Говорит он не спеша, обдумывая каждое слово. И всегда в конце концов в том, что он скажет, обнаруживаешь ты нечто живое, имеющее смысл. Недаром он создан из благородного материала. Но то, что пытался он объяснить и оправдать, увы, оставалось мертвым и не имеющим смысла. У него не было (или выветрилось, или вышибло из него) той неподкупной трезвости, что определяет художника большого масштаба. Он мог отвести самому себе глаза и оплести сам себя во имя той силы, которой с юных лет научился служить. В его «Кандидате партии» есть нечто более мучительное, чем в пьесах, откровенно лакирующих и упрощающих мир. Там, в откровенно плохих пьесах, действуют фигуры из дерева, картона, жести. А у Крона идет живой человек с фанерным туловищем или фанерная женщина с живыми глазами. Но он талантлив. И человек доброй воли. Поэтому в «Глубокой разведке» есть целые сцены с живыми людьми. И в последней пьесе. Сейчас он пишет роман. Если перешагнет через себя, то напишет[2]. Если научится смотреть не через очки, которые напялило время на его здоровые глаза. Я с ним в условно хороших отношениях. Мне, как со знакомыми последних десяти — пятнадцати лет, неловко с ним. Очевидно, что‑то изменилось и отвердело во мне. Новые друзья не приживаются, не принимаются. С Малюгиным[3] мне ловко и удобно. В 41 году, да еще после блокады, — я мог еще ближе сходиться с людьми. А с Кроном я разговаривать не умею. Разве в последний год стало попроще.
К
Каверины идут следующими. О них говорить невозможно. Эти — уж слишком хорошие знакомые. И я, кажется, пробовал говорить о них.

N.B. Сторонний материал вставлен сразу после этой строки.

Lemma elem_of_remove_mid {A} (l1 l2 : list A) x i :
  NoDup (l1 ++ x :: l2) -> i ∈ l1 ++ l2 <-> i ∈ l1 ++ x :: l2 /\ x <> i.
Proof.
  intros [_ Hx]%NoDup_remove_mid. rewrite !elem_of_app, elem_of_cons in *. split.
  - intros Hi. split; [tauto|]. intros ->. tauto.
  - intros [Hi Hne]. destruct Hi as [?|[?|?]]; [tauto|congruence|tauto].
Qed.

Lemma last_None_nil {A} (l : list A) : last l = None -> l = [].
Proof. apply last_None. Qed.

Lemma filter_ext_in {A} (P Q : A -> Prop) `{!forall x, Decision (P x), !forall x, Decision (Q x)}
    (l : list A) :
  (forall x, x ∈ l -> P x <-> Q x) -> filter P l = filter Q l.
Proof.
  induction l as [|x l IH]; intros Hl; [done|]. rewrite !filter_cons.
  rewrite IH by (intros; apply Hl; by right).
  destruct (decide (P x)), (decide (Q x)); try done; exfalso; destruct (Hl x); [by left|tauto|by left|tauto].
Qed.

(** ** [sort_by_key]

    A stable sort by an integer key, as insertion from the left. *)
Fixpoint insert_by {A} (key : A -> Z) (x : A) (l : list A) : list A :=
  match l with
  | [] => [x]
  | y :: l => if key x <? key y then x :: y :: l else y :: insert_by key x l
  end.
Definition sort_by_key {A} (key : A -> Z) (l : list A) : list A :=
  foldl (fun acc x => insert_by key x acc) [] l.

Section SortByKey.
Context {A : Type} (key : A -> Z).
Implicit Types (x y : A) (l : list A).

Definition key_le x y : Prop := key x <= key y.

Lemma insert_by_perm x l : insert_by key x l ≡ₚ x :: l.
Proof.
  induction l as [|y l IH]; [done|]. cbn [insert_by]. destruct (_ <? _); [done|].
  rewrite IH. apply Permutation_swap.
Qed.

Lemma insert_by_sorted x l : StronglySorted key_le l -> StronglySorted key_le (insert_by key x l).
Proof.
  induction 1 as [|y l Hl IH Hy]; cbn [insert_by]; [by repeat constructor|].
  destruct (Z.ltb_spec (key x) (key y)).
  - constructor; [by constructor|]. constructor; [unfold key_le; lia|].
    eapply Forall_impl; [exact Hy|]. unfold key_le. intros z. lia.
  - constructor; [done|]. rewrite insert_by_perm. constructor; [unfold key_le; lia|done].
Qed.

Lemma sort_by_key_ok l : sort_by_key key l ≡ₚ l /\ StronglySorted key_le (sort_by_key key l).
Proof.
  unfold sort_by_key. assert (forall acc, StronglySorted key_le acc ->
    foldl (fun acc x => insert_by key x acc) acc l ≡ₚ acc ++ l
    /\ StronglySorted key_le (foldl (fun acc x => insert_by key x acc) acc l)) as Hg.
  { induction l as [|x l IH]; intros acc Ha; [by rewrite app_nil_r|]. simpl.
    destruct (IH (insert_by key x acc)) as [Hp Hs]; [by apply insert_by_sorted|]. split; [|done].
    rewrite Hp, insert_by_perm. apply Permutation_middle. }
  apply Hg. constructor.
Qed.

(** A list that is sorted by distinct keys is what sorting any of its
    permutations gives. *)
Lemma sort_by_key_unique l l' :
  l ≡ₚ l' -> StronglySorted (fun x y => key x < key y) l' -> sort_by_key key l = l'.
Proof.
  intros Hp Hs. destruct (sort_by_key_ok l) as [Hp' Hs'].
  assert (forall x y, x ∈ l' -> y ∈ l' -> key x = key y -> x = y) as Hd.
  { clear -Hs. induction Hs as [|z l Hl IH Hz]; [set_solver|]. rewrite Forall_forall in Hz.
    intros x y [-> | Hx]%elem_of_cons [-> | Hy]%elem_of_cons E1; [done| | |by apply IH];
      [specialize (Hz _ Hy)|specialize (Hz _ Hx)]; lia. }
  apply (StronglySorted_unique_strong key_le); [|done| |by rewrite Hp'].
  - intros x y Hx Hy H1 H2. rewrite Hp', Hp in Hx. apply Hd; [done|done|]. unfold key_le in *. lia.
  - clear -Hs. induction Hs as [|z l Hl IH Hz]; constructor; [done|].
    eapply Forall_impl; [exact Hz|]. unfold key_le. intros y. lia.
Qed.
(** Items whose key is their position are sorted. *)
Lemma sorted_by_position l s :
  (forall k x, l !! k = Some x -> key x = Z.of_nat (s + k)) -> StronglySorted (fun x y => key x < key y) l.
Proof.
  revert s. induction l as [|x l IH]; intros s Hk; [constructor|]. constructor.
  - apply (IH (S s)). intros k y Hy. rewrite (Hk (S k) y Hy). lia.
  - apply Forall_lookup. intros k y Hy. rewrite (Hk 0%nat x eq_refl), (Hk (S k) y Hy). lia.
Qed.
End SortByKey.

(** Reading a list through its indices. *)
Lemma omap_lookup_seq {A} (l : list A) : omap (fun i => l !! i) (seq 0 (length l)) = l.
Proof.
  assert (forall pre, omap (fun i => (pre ++ l) !! i) (seq (length pre) (length l)) = l) as Hg; [|apply (Hg [])].
  induction l as [|x l IH]; intros pre; [done|]. csimpl. rewrite list_lookup_middle by done. f_equal.
  specialize (IH (pre ++ [x])). rewrite length_app, <- app_assoc in IH. simpl in IH.
  by rewrite Nat.add_1_r in IH.
Qed.

Lemma omap_lookup_all {A B} (f : A -> option B) l k :
  Forall (fun x => is_Some (f x)) l -> omap f l !! k = l !! k ≫= f.
Proof.
  intros Hl. revert k. induction Hl as [|x l [y Hx] Hl IH]; intros k; [done|]. csimpl. rewrite Hx.
  destruct k as [|k]; [simpl; by rewrite Hx|]. apply IH.
Qed.
Lemma bq_ok_rebuild d pool : uniform d pool -> bq_ok (bq_rebuild pool) pool.
Proof.
  intros Hu. pose proof (first_dim_nonneg pool). pose proof (words_for_nonneg (first_dim pool)).
  pose proof (first_dim_uniform d pool Hu) as Hfd.
  set (dim := first_dim pool) in *.
  assert (forall i r, slab_get pool i = Some r -> len (rec_vector r) <> 0 -> len (rec_vector r) = dim)
    as Hdim.
  { intros i r Hr Hne. rewrite (Hu _ _ Hr) in *. destruct Hfd as [?|[_ [?|Hnil]]]; [done|done|].
    assert (r ∈ omap id pool) as Hin; [|rewrite Hnil in Hin; by apply elem_of_nil in Hin].
    apply list_elem_of_omap. exists (Some r). split; [|done].
    apply slab_get_vec, vec_get_Some in Hr as [_ Hr]. by eapply list_elem_of_lookup_2. }
  unfold bq_rebuild. fold dim. destruct (words_for dim =? 0) eqn:E; bool_prop.
  - split; [done|]. split; [simpl; lia|]. intros i r Hr _ Hne. pose proof (Hdim _ _ Hr Hne) as Hd.
    pose proof (len_nonneg (rec_vector r)). pose proof (words_for_pos dim). lia.
  - set (w := Z.to_nat (words_for dim)).
    assert (Z.of_nat w = words_for dim) as Hw by (unfold w; lia).
    destruct (rebuild_loop dim w pool (replicate (Z.to_nat (rp_total_slots pool * words_for dim)) 0))
      as [Hl Hs]; [done|rewrite length_replicate; unfold rp_total_slots, len; nia|].
    rewrite length_replicate in Hl. unfold rp_total_slots in *.
    split; [done|]. split; [simpl; lia|].
    intros i r Hr Hsr Hne. pose proof (slab_get_lt _ _ _ Hr). split; [by eapply Hdim|].
    replace i with (Z.of_nat (Z.to_nat i)) at 1 by lia.
    rewrite (bq_code_slot _ _ w) by done.
    rewrite decide_True; [f_equal; apply Hs; [done|done|by eapply Hdim]|].
    simpl. rewrite Hl. unfold len in *. nia.
Qed.

Lemma bq_code_range ix (w : nat) i c :
  bq_words_per_vec ix = Z.of_nat w -> 0 <= i -> bq_code ix i = Some c ->
  ((Z.to_nat i + 1) * w <= length (bq_codes ix))%nat /\ slot w (bq_codes ix) (Z.to_nat i) = c.
Proof.
  intros Hw Hi. replace i with (Z.of_nat (Z.to_nat i)) at 1 by lia.
  rewrite (bq_code_slot _ _ w) by done. case_decide; [|done]. by intros [= <-].
Qed.

Lemma bq_code_intro ix (w : nat) i c :
  bq_words_per_vec ix = Z.of_nat w -> 0 <= i -> ((Z.to_nat i + 1) * w <= length (bq_codes ix))%nat ->
  slot w (bq_codes ix) (Z.to_nat i) = c -> bq_code ix i = Some c.
Proof.
  intros Hw Hi Hl <-. replace i with (Z.of_nat (Z.to_nat i)) at 1 by lia.
  rewrite (bq_code_slot _ _ w) by done. by rewrite decide_True.
Qed.

(** Inserting a record at the end of the pool. *)
Lemma bq_ok_insert ix pool r d :
  bq_ok ix pool -> len (rec_vector r) = d -> bq_dim ix = 0 \/ bq_dim ix = d ->
  bq_ok (bq_on_insert (len pool) (rec_vector r) ix) (pool ++ [Some r])
  /\ (bq_dim (bq_on_insert (len pool) (rec_vector r) ix) = 0
      \/ bq_dim (bq_on_insert (len pool) (rec_vector r) ix) = d).
Proof.
  intros (Hw & Hd & Hc) Hv Hdim. unfold bq_on_insert. rewrite Hv.
  pose proof (len_nonneg (rec_vector r)) as Hvn. rewrite Hv in Hvn.
  set (ix1 := if (bq_dim ix =? 0) && negb (d =? 0) then _ else ix).
  assert (bq_words_per_vec ix1 = words_for (bq_dim ix1) /\ bq_dim ix1 = d
          /\ bq_codes ix1 = bq_codes ix) as (Hw1 & Hd1 & Hcs).
  { unfold ix1. destruct (bq_dim ix =? 0) eqn:E0, (d =? 0) eqn:E1; bool_prop; simpl;
      repeat split; (done || lia). }
  assert (d = 0 \/ bq_words_per_vec ix1 <> 0) as Hz.
  { pose proof (words_for_pos d). rewrite Hw1, Hd1. lia. }
  rewrite Hd1, Z.eqb_refl, orb_false_r.
  destruct (bq_words_per_vec ix1 =? 0) eqn:Ew; bool_prop.
  { assert (d = 0) as -> by (destruct Hz; [done|lia]). rewrite Hd1. split; [|by left].
    split; [done|]. split; [by rewrite Hd1|]. intros i r' Hr' Hs' Hne. rewrite slab_get_push in Hr'.
    case_decide; [simplify_eq; lia|]. destruct (Hc i r' Hr' Hs' Hne) as [Hl' _]. lia. }
  simpl bq_dim. split; [|by right]. rewrite Hcs.
  set (w := Z.to_nat (bq_words_per_vec ix1)).
  assert (bq_words_per_vec ix1 = Z.of_nat w) as Hw'.
  { unfold w. pose proof (words_for_nonneg d). rewrite Hw1, Hd1. lia. }
  rewrite Hw' in *.
  set (codes := if len (bq_codes ix) <? _ then _ else _).
  assert ((length pool + 1) * w <= length codes)%nat as Hlc.
  { unfold codes. case_match; bool_prop; unfold len in *; [|nia].
    unfold resize_up, len. rewrite length_app, length_replicate. nia. }
  assert (forall i, ((i + 1) * w <= length (bq_codes ix))%nat ->
            slot w codes i = slot w (bq_codes ix) i /\ ((i + 1) * w <= length codes)%nat) as Hsl.
  { intros i Hi. unfold codes. case_match; [|done]. split; [by apply slot_resize|].
    unfold resize_up. rewrite length_app. lia. }
  assert (length (encode_vector (rec_vector r)) = w) as Hce
    by (rewrite length_encode_vector, Hv; rewrite Hd1 in Hw1; lia).
  unfold len at 1. rewrite <- Nat2Z.inj_mul.
  pose proof (length_splice codes (length pool) w _ Hce Hlc) as Hls.
  split; [simpl; by rewrite Hw1, Hd1|]. split; [simpl; lia|].
  intros i r' Hr' Hs' Hne. pose proof (slab_get_lt _ _ _ Hr') as Hlt.
  rewrite slab_get_push in Hr'. case_decide as Hi.
  - injection Hr' as <-. rewrite Hi. split; [done|]. apply (bq_code_intro _ w); [done|apply len_nonneg| |];
      unfold len; rewrite Nat2Z.id; cbn [bq_codes]; [lia|by apply slot_splice_eq].
  - destruct (Hc i r' Hr' Hs' Hne) as [Hl' Hcode].
    assert (bq_dim ix = d) as Hdd by (pose proof (len_nonneg (rec_vector r')); lia).
    split; [simpl; lia|]. apply (bq_code_range ix w) in Hcode as [Hr1 Hr2];
      [|by rewrite Hw, Hdd, <- Hd1|lia].
    destruct (Hsl _ Hr1) as [Hs1 Hs2]. apply (bq_code_intro _ w); [done|lia|cbn [bq_codes]; lia|].
    cbn [bq_codes]. rewrite slot_splice_ne, Hs1 by (done || unfold len in *; lia). done.
Qed.

(** The index only reads flags, vectors and slots. *)
Lemma bq_ok_weaken ix pool pool' :
  (forall i r', slab_get pool' i = Some r' -> is_searchable r' = true ->
     exists r, slab_get pool i = Some r /\ is_searchable r = true /\ rec_vector r' = rec_vector r) ->
  bq_ok ix pool -> bq_ok ix pool'.
Proof.
  intros Hr (Hw & Hd & Hc). split; [done|]. split; [done|].
  intros i r' Hr' Hs' Hd'. destruct (Hr i r' Hr' Hs') as (r & Hi & Hs & Hv).
  rewrite Hv in *. by apply Hc.
Qed.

Карпенко Галина Владимировна,[0] редактор Детгиза. Московская знакомая, которая входит в тот фон беспокойной командировочной жизни, которую ведешь в столице. Словно призрачные люди. Полная женщина, черноглазая, доброжелательная. Дело свое любит. Готова за него жизнь отдать, да только не знает, как. Потому что понимает его приблизительно.
Корчмарев Климентий Аркадьевич[0] — маленький, горбатый, болезненный. Профиль заострившийся. Сидит, как все горбатые, откинув голову назад, словно в гробу лежит, когда глянешь на него сбоку. Он композитор, сталинский лауреат по какой‑то кинокартине[1].
Несмотря на свой неземной профиль, полон интереса к земной жизни, как настоящий киношник. По поводу «Двух кленов», для которых писал музыку, выразился так: «Я понимаю. Эти места рассчитаны у вас на детей, а такие‑то и такие‑то — на взрослых». И не понял искренне, когда я сказал, что писал, не рассчитывая, а старательно вел рассказ, подчиняясь его законам. Был я с Корчмаревым знаком две недели. Пока шли репетиции и спектакль. Премьера[2]. Собирались в ресторан, но ему стало нехорошо. Он спускался по лестнице, дыша через какой‑то стеклянный приборчик, наполненный желто — зеленым порошком. Голова его еще более закинулась назад. Лицо казалось прозрачным. Жена вела его под руку. Он кивнул мне, сказав: «Приходится отказаться». И исчез, как призрак.
Карягин Анатолий Анатольевич,[0] человек молодой, тоненький, изящный в движениях, культурный в выражениях, растение, взращенное на клумбе возле правительственных зданий. Когда я его встретил впервые, был он одним из цензоров Реперткома. И я, ожидая приема, убедился, что это народ особенный. Они говорили о какой‑то премьере — до ужаса похоже на актеров, на драматургов, ведущих подобные обсуждения. С полным знанием самой кухни дела, с легким цинизмом, вытекающим их этого знания. И с полной уверенностью, что они принимают участие в работе театра. Нужны. И даже с любовью к делу. С пониманием, кто чего стоит. И с полным расхождением между сущностью своей и деятельностью. Не то солдаты. Не то провода, по которым идет такой‑то или такой‑то ток. Для освещения или для электрического стула. Передадут, не деформируясь. Понимание — пониманием, а строй строем. И при этом полная уверенность в своей правоте, хоть и пришлось бы им поступать наперекор… вкусам, что ли. На месте убеждений у них сидит шут с рогами. Карягин, явившись с некоторым опозданием, рассказал анекдот французский, который слышал накануне вечером. Восхищаясь его изяществом и жалуясь на то, что в переводе он теряет. Затем вежливо, но непреодолимо высказал требования свои по поводу моей пьесы.